Ergenlik Çağındaki Gençler Kabul Görmek için Transseksüelliğe Başvuruyor

Kızımız ilkokuldan beri kaygılıydı. Genellikle "çirkin" olduğu hissiyle mücadele etti. Elbette çirkin değil, ancak genç kızlar için sosyal olarak tercih edilen mevcut görünüme (ince, uzun bacaklar, düz sarı saçlar, vb.) uymuyor. Ortaokula başladığında bu duygular daha da yoğunlaştı ve "popüler kızlar" olarak adlandırdığı kalıba uymayan bir grup başka çocukla (çoğunlukla kız) arkadaşlık etmeye başladı. Yeni akran grubu çoğunlukla oldukça ayrıcalıklı, orta sınıf, banliyö çocuklarından oluşan bir grup olmasına rağmen "kırık" olmaya çok meraklıydı. Sürekli olarak duygusal yeme bozuklukları, intihar düşüncesi, anksiyete ve depresif bozukluk vb. teşhislerle birbirlerine üstünlük sağlamaya çalışıyorlardı. Evet, doğru okuyorsunuz, belki de ölümcül olan bu hastalıklara sahip olmak onları "üstün" yapıyordu. Kızımız bu gruba uyum sağlamak için hikayeler ve semptomlar uydurdu, hatta kendine zarar vermeye başladı (grup için başka bir büyük takıntı). Kızıma bir terapist bulduk. Kendine zarar verme davranışını bıraktı, ancak diğer davranışlar devam etti.
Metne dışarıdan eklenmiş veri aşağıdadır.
(** The outcome of a set operation. *)
Definition combined (t : bool) (f : option V -> option V -> option V) (take : bool) dest other dest'
    (s s' : ist V) : Prop :=
  imap_ok t dest' /\ to_map dest' = merge f (to_map dest) (to_map other) /\
  forall w, mw w dest' + evw w (evs s') = mw w dest + (if take then mw w other else 0) + evw w (evs s).

Lemma empty_items t m : imap_ok t m -> im_n m = 0 -> root_items m = [].
Proof. intros Hm E. pose proof (length_root_items t m Hm). destruct (root_items m); [done|simpl in *; lia]. Qed.

Lemma combined_same t f (take : bool) dest other s :
  imap_ok t dest -> imap_ok t other -> im_n other = 0 -> (forall x, f x None = x) -> combined t f take dest other dest s s.
Proof.
  intros Hd Ho E Hf. pose proof (empty_items t other Ho E) as Hi. split; [done|]. split.
  - apply map_eq. intros id. rewrite lookup_merge.
    replace (to_map other) with (∅ : gmap Z V) by (unfold to_map; by rewrite Hi).
    rewrite lookup_empty. unfold diag_None. destruct (to_map dest !! id); [by rewrite Hf|done].
  - intros w. unfold mw at 3. rewrite Hi. destruct take; simpl; lia.
Qed.

Lemma height_slot f (h : nat) : IMAP_FUEL = f -> IMAP_HEIGHT = S h -> (h < f)%nat.
Proof. pose proof IMAP_FUEL_S. lia. Qed.

Lemma imap_union_move_spec t dest other s :
  imap_ok t dest -> imap_ok t other -> im_n dest + im_n other < 4294967296 ->
  runs (root_blocks dest) (imap_union_move dest other) s (fun r s' =>
    r.2 = empty_imap /\ combined t union_with true dest other r.1 s s').
Proof.
  intros Hd Ho Hn. unfold imap_union_move. rewrite <- (Nat.add_0_r (root_blocks dest)). apply runs_bind.
  destruct (Z.eqb_spec (im_n other) 0) as [E|E].
  - apply (runs_mono 0 _ _ _ _ _ (Nat.le_0_l _) (fun _ _ H => H)), runs_ret, runs_ret.
    split; [done|]. apply combined_same; try done. by intros [].
  - eapply runs_mono; [reflexivity| |apply (over_root_spec t union_with true (blocks IMAP_HEIGHT))]; try done.
    + intros m' s' Hm. by apply runs_ret.
    + intros c e Hc He Hce. pose proof (cnt_nonneg _ _ _ Hc). pose proof (cnt_nonneg _ _ _ He).
      apply union_slot_ok; [apply u64_modular| |done|done|lia]. intros h' Eh. apply union_node. by apply height_slot.
Qed.

Lemma imap_difference_inplace_spec t dest other s :
  imap_ok t dest -> imap_ok t other -> im_n dest + im_n other < 4294967296 ->
  runs 0 (imap_difference_inplace dest other) s (fun m' s' => combined t diff_with false dest other m' s s').
Proof.
  intros Hd Ho Hn. unfold imap_difference_inplace. destruct (Z.eqb_spec (im_n other) 0) as [E|E].
  - apply runs_ret, combined_same; done.
  - eapply runs_mono; [| |apply (over_root_spec t diff_with false (fun _ => 0%nat)); try done]; [|done|].
    + generalize (im_nodes dest). intros l. induction l; cbn in *; lia.
    + intros c e Hc He Hce. pose proof (cnt_nonneg _ _ _ Hc). pose proof (cnt_nonneg _ _ _ He).
      apply difference_slot_ok; [apply u64_modular| |done|done|lia]. intros h' Eh. apply difference_node. by apply height_slot.
Qed.

Lemma imap_intersection_inplace_spec t dest other s :
  imap_ok t dest -> imap_ok t other -> im_n dest + im_n other < 4294967296 ->
  runs 0 (imap_intersection_inplace dest other release) s (fun m' s' => combined t inter_with false dest other m' s s').
Proof.
  intros Hd Ho Hn. unfold imap_intersection_inplace.
  eapply runs_mono; [| |apply (over_root_spec t inter_with false (fun _ => 0%nat)); try done]; [|done|].
  - generalize (im_nodes dest). intros l. induction l; cbn in *; lia.
  - intros c e Hc He Hce. pose proof (cnt_nonneg _ _ _ Hc). pose proof (cnt_nonneg _ _ _ He).
    apply intersection_slot_ok; [apply u64_modular|apply height_fuel| |done|done|lia].
    intros h' Eh. apply intersection_node. by apply height_slot.
Qed.

Lemma imap_symmdiff_move_spec t dest other s :
  imap_ok t dest -> imap_ok t other -> im_n dest + im_n other < 4294967296 ->
  runs (root_blocks dest) (imap_symmdiff_move dest other release) s (fun r s' =>
    r.2 = empty_imap /\ combined t symm_with true dest other r.1 s s').
Proof.
  intros Hd Ho Hn. unfold imap_symmdiff_move. rewrite <- (Nat.add_0_r (root_blocks dest)). apply runs_bind.
  destruct (Z.eqb_spec (im_n other) 0) as [E|E].
  - apply (runs_mono 0 _ _ _ _ _ (Nat.le_0_l _) (fun _ _ H => H)), runs_ret, runs_ret.
    split; [done|]. apply combined_same; try done. by intros [].
  - eapply runs_mono; [reflexivity| |apply (over_root_spec t symm_with true (blocks IMAP_HEIGHT))]; try done.
    + intros m' s' Hm. by apply runs_ret.
    + intros c e Hc He Hce. pose proof (cnt_nonneg _ _ _ Hc). pose proof (cnt_nonneg _ _ _ He).
      apply symmdiff_slot_ok; [apply u64_modular| |done|done|lia]. intros h' Eh. apply symmdiff_node. by apply height_slot.
Qed.

End Maps.
(** ** Set operations *)

(** C11. The four in-place set operations compute union, difference, intersection
    and symmetric difference of the maps, keep every size exact, and account for
    every pointer: for any weight of pointers, the items of the result and the
    pointers released add up to the items before (those of a moved map
    included). The moving operations leave the other map empty; they allocate
    at most one block for each block of the destination. *)
Theorem imap_set_operations t (dest other : imap V) s :
  imap_ok t dest -> imap_ok t other -> im_n dest + im_n other < 4294967296 ->
  (root_blocks dest <= mem s)%nat ->
  (exists d' s', imap_union_move dest other s = Some ((d', empty_imap), s') /\
     combined t union_with true dest other d' s s') /\
  (exists d' s', imap_symmdiff_move dest other release s = Some ((d', empty_imap), s') /\
     combined t symm_with true dest other d' s s') /\
  (exists d' s', imap_difference_inplace dest other s = Some (d', s') /\
     combined t diff_with false dest other d' s s') /\
  (exists d' s', imap_intersection_inplace dest other release s = Some (d', s') /\
     combined t inter_with false dest other d' s s').
Proof.
  intros Hd Ho Hn Hmem. split_and!.
  - destruct (imap_union_move_spec t dest other s Hd Ho Hn Hmem) as ([d' o'] & s' & E & _ & Ho' & Hc).
    simpl in *. subst o'. by do 2 eexists.
  - destruct (imap_symmdiff_move_spec t dest other s Hd Ho Hn Hmem) as ([d' o'] & s' & E & _ & Ho' & Hc).
    simpl in *. subst o'. by do 2 eexists.
  - destruct (imap_difference_inplace_spec t dest other s Hd Ho Hn (Nat.le_0_l _)) as (d' & s' & E & _ & Hc).
    by do 2 eexists.
  - destruct (imap_intersection_inplace_spec t dest other s Hd Ho Hn (Nat.le_0_l _)) as (d' & s' & E & _ & Hc).
    by do 2 eexists.
Qed.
6. sınıfın sonunda bize lezbiyen olduğunu "açıkladı". Henüz 12 yaşında olduğu ve gerçek bir cinsel deneyimi olmadığı için bunu ciddiye almadık. Onu sevdiğimizi söyledik. Çünkü sevilmek istediği her halinden belliydi. Bu yaşta bir kız çocuğunun erkeklerle cinsel ilişki kurmak istememesi de gayet normaldi; bunun zıttı olarak da kendince lezbiyenliği buldu. Saf dünyasında bunları kafasında kurduğunu, geçici bir karmaşa yaşadığını ve yakında hepsini unutup gideceğini düşündük. Tepkisizliğimizden dolayı biraz hayal kırıklığına uğramış gibiydi. Arkadaşlarına ailesinin ne kadar kötü olduğunu anlatabilmek için bizden direnç istiyor gibiydi. Çıktığı kızlarla olan etkileşimleri ve iletişimleri, gençlerin deyimiyle, çoğunlukla ergen dramından ibaretti. "Seni çok seviyorum!" "Hayır, ben seni daha çok seviyorum!" gibi. Bize göre söz konusu kızların birçoğu için (ve belki de kızımız için de) lezbiyen ilişkiler, genç kızların tipik olarak sevdiği romantik dramalar yaşamanın bir yoluydu. Yaşıtları olan erkekler bunu yapmak istemiyorlardı ya da nasıl yapacaklarını bilmiyorlardı, bu yüzden kızlarla ilişkiler kolaydı. Daha doğrusu hepsi bir oyundu ve erkekler bu oyunu oynamak istemiyordu.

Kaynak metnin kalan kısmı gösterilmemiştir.